Let's make some rules on what kind of data can be on the blockchain.

1. Data that doesn't change and is on record for life

2. Data sensitive enough to be behind a paywall\access restriction, but not sensitive enough to be used against the owner (like SSN etc)

What are some of the examples of such data?

Vehicles - VIN, Accident History

Drivers - Driving History

What is the role of insurance companies here

- Provide to be custodian to customer info by holding the keys

- Permit to use that info for any profit sharing etc when other companies request it


I will strongly advocate not leveraging blockchain to create the insurance product itself. Like using oracles, DeFi, and all, they might sound good and find use cases, but they are really not that fast, nor cost-effective, or any other reason to use it than to sound good with the trend. There are clearly other implementations and areas to be explored than what I just mentioned above.

So my suggestion for someone who is building a new insurance company ground up, do what you do the best, but be the incubator to have your customer's own information on a blockchain and offer to be a custodian for it. You should look for it to expand where other companies are willing to offer to share similar information on it and offer to be custodians for that too. And the customer should be able to choose his custodian or as such and benefit from it.

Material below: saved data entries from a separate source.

Lemma extend_backward_uses fuel l s ext found unique out unique' : uses found unique ->
  (lane_id l ∉ unique \/ s <= kRouteEpsilon \/ ext <= kRouteEpsilon) ->
  extend_backward fuel m l s ext found unique = Some (out, unique') -> uses out unique'.
Proof.
  revert l s ext found unique. induction fuel as [|fuel IH]; intros l s ext found unique Hu Hl; simpl; [done|].
  destruct (dlt kRouteEpsilon ext) eqn:Ee; [|by intros [= <- <-]]. destruct (dle s kRouteEpsilon) eqn:Es.
  - destruct (GetRoutePredecessor m l) as [l'|]; [|by intros [= <- <-]]. case_bool_decide as Hl'; [by intros [= <- <-]|].
    apply IH; [done|by left].
  - dsimp. destruct Hl as [Hl|[?|?]]; [|lra|lra]. apply IH; [by apply (uses_cons (mkLaneSeg l (s - dmin s ext) s))|].
    right. unfold kRouteEpsilon in *. dcase; [right; lra|left; lra].
Qed.

Lemma clip_segments_uses segments start end' router_s out unique out' unique' b r : uses out unique ->
  clip_segments segments start end' router_s out unique = (out', unique', b, r) -> uses out' unique'.
Proof.
  revert router_s out unique. induction segments as [|g segments IH]; intros router_s out unique Hu; simpl; [by intros [= <- <- _ _]|].
  assert (forall out1 unique1, uses out1 unique1 ->
    (if dlt end' (router_s + (end_s g - start_s g)) then (out1, unique1, false, router_s + (end_s g - start_s g))
     else clip_segments segments start end' (router_s + (end_s g - start_s g)) out1 unique1) = (out', unique', b, r) -> uses out' unique') as Hc.
  { intros out1 unique1 Hu1. destruct (dlt end' _); [by intros [= <- <- _ _]|by apply IH]. }
  destruct (dlt (dmax _ _) _); [|by apply Hc]. destruct (same_lane_as_last out g); [by apply Hc, uses_set_end|].
  case_bool_decide as Hg; [by intros [= <- <- _ _]|]. apply Hc.
  by apply (uses_snoc (mkLaneSeg (lane g) _ _)).
Qed.

Lemma extend_last_uses out router_s end' unique : uses out unique -> uses (extend_last out router_s end').1 unique.
Proof. intros Hu. unfold extend_last. repeat case_match; simpl; try done. by apply uses_set_end. Qed.

Lemma extend_forward_uses fuel l router_s end' out unique out' : uses out unique ->
  extend_forward fuel m l router_s end' out unique = Some out' -> NoDup (lane_ids out').
Proof.
  revert l router_s out unique. induction fuel as [|fuel IH]; intros l router_s out unique Hu; simpl; [done|].
  destruct (dlt router_s _); [|intros [= <-]; apply Hu]. destruct (GetRouteSuccessor m l) as [l'|]; [|intros [= <-]; apply Hu].
  case_bool_decide as Hl; [intros [= <-]; apply Hu|]. apply IH. by apply (uses_snoc (mkLaneSeg l' 0 _)).
Qed.

(** *** Both extensions end *)
Context (lanes : gset string).
Hypothesis known_lanes : forall id l, GetLaneById id = Some l -> lane_id l ∈ lanes /\ kRouteEpsilon < total_length l.

Lemma preferred_known ids l : preferred m ids = Some l -> lane_id l ∈ lanes /\ kRouteEpsilon < total_length l.
Proof. unfold preferred. destruct (head ids); simpl; [|done]. apply known_lanes. Qed.

Lemma size_difference_insert (unique : gset string) id : id ∈ lanes -> id ∉ unique -> (size (lanes ∖ unique) = S (size (lanes ∖ ({[id]} ∪ unique))))%nat.
Proof.
  intros Hin Hn. assert (lanes ∖ unique = {[id]} ∪ lanes ∖ ({[id]} ∪ unique)) as ->.
  { apply set_eq. intros x. rewrite !elem_of_union, !elem_of_difference, elem_of_union, elem_of_singleton.
    destruct (decide (x = id)) as [->|]; naive_solver. }
  rewrite size_union by set_solver. by rewrite size_singleton.
Qed.
(** Evaluate of the built trajectory is the motion, from the start on. *)
Lemma evaluate_is_motion p v a l order t : l <> [] -> Forall (fun e => numerical_epsilon < e.2) l -> 0 <= t ->
  exists c w, append_jerks (NewPiecewiseJerk p v a) l = Some c /\ PJ_Evaluate c order t = Some w /\ w == motion p v a l order t.
Proof.
  intros Hl H Ht. pose proof (epsilon_pos l H) as Hp.
  unfold NewPiecewiseJerk. change [0] with ([] ++ [0]). rewrite append_jerks_from by done.
  destruct (jerk_end p v a l) as [[p' v'] a'] eqn:He. cbn [app].
  eexists. enough (exists w, PJ_Evaluate (mkPJ (jerk_segments p v a l) p' v' a' (jerk_times 0 l)) order t = Some w
    /\ w == motion p v a l order t) as (w & Hw & Eq) by (exists w; done).
  assert (Hcj : forall seg x, 0 <= x -> CJ_Evaluate seg order x = Some (jerk_motion (p0_ seg) (v0_ seg) (a0_ seg) (jerk_ seg) order x)).
  { intros seg x Hx. unfold CJ_Evaluate, checked. by destruct (dlt_spec (- numerical_epsilon) x) as [|[]]; [|unfold numerical_epsilon; lra]. }
  unfold PJ_Evaluate, checked. destruct (dle_spec (- numerical_epsilon) t) as [_|[]]; [|unfold numerical_epsilon; lra].
  cbn [param_ segments_]. rewrite length_jerk_times.
  destruct (Qlt_le_dec 0 t) as [Hlt|Hle].
  - destruct (pick_is_motion l p v a 0 order t Hl Hp Hlt) as (seg & s0 & Hseg & Hs0 & Hlt0 & Heq).
    assert (E : lower_bound (jerk_times 0 l) t = S (lower_bound (drop 1 (jerk_times 0 l)) t)).
    { destruct l as [|[j d] l]; [done|]. simpl. destruct (dlt_spec 0 t); [done|lra]. }
    rewrite E. set (k := lower_bound _ t) in *. cbn [Nat.eqb]. unfold pick in Hseg, Hs0.
    destruct (Nat.eqb_spec k (length l)) as [Ek|Ek].
    + rewrite last_lookup, length_jerk_segments. replace (pred (length l)) with (k - 1)%nat by lia.
      replace (S (length l) - 2)%nat with (k - 1)%nat by lia. rewrite Hseg, Hs0. cbn [mbind option_bind].
      rewrite Hcj by lra. eexists. split; [done|]. rewrite Heq. apply motion_proper. ring.
    + replace (S k - 1)%nat with k by lia. rewrite Hseg, Hs0. cbn [mbind option_bind].
      rewrite Hcj by lra. eexists. split; [done|]. rewrite Heq. apply motion_proper. ring.
  - assert (E : t == 0) by lra. destruct l as [|[j d] l]; [done|]. apply Forall_cons in Hp as [Hd _]; simpl in Hd.
    cbn [jerk_times lower_bound]. destruct (dlt_spec 0 t); [lra|]. cbn [Nat.eqb jerk_segments lookup list_lookup mbind option_bind].
    rewrite Hcj by done. eexists. split; [done|]. cbn [motion p0_ v0_ a0_ jerk_].
    destruct l; [done|]. by destruct (dle_spec t d); [|lra].
Qed.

Now, on the question of which blockchain to use? There are many good ones out there to choose from. If you talk to a Bitcoin Maximalist they think everything can be on bitcoin or if you talk to an altcoin person, they think it's the next big thing. There are many good-intentioned reasonable public blockchains out there to choose from. But it's a discussion by itself to go over pros and cons of each and choose one.

Then there are cases for creating a federated blockchain which many consortiums did, but if you cut the noise they are just replicated databases with central authority on commit with no real distributed consciousness mechanism.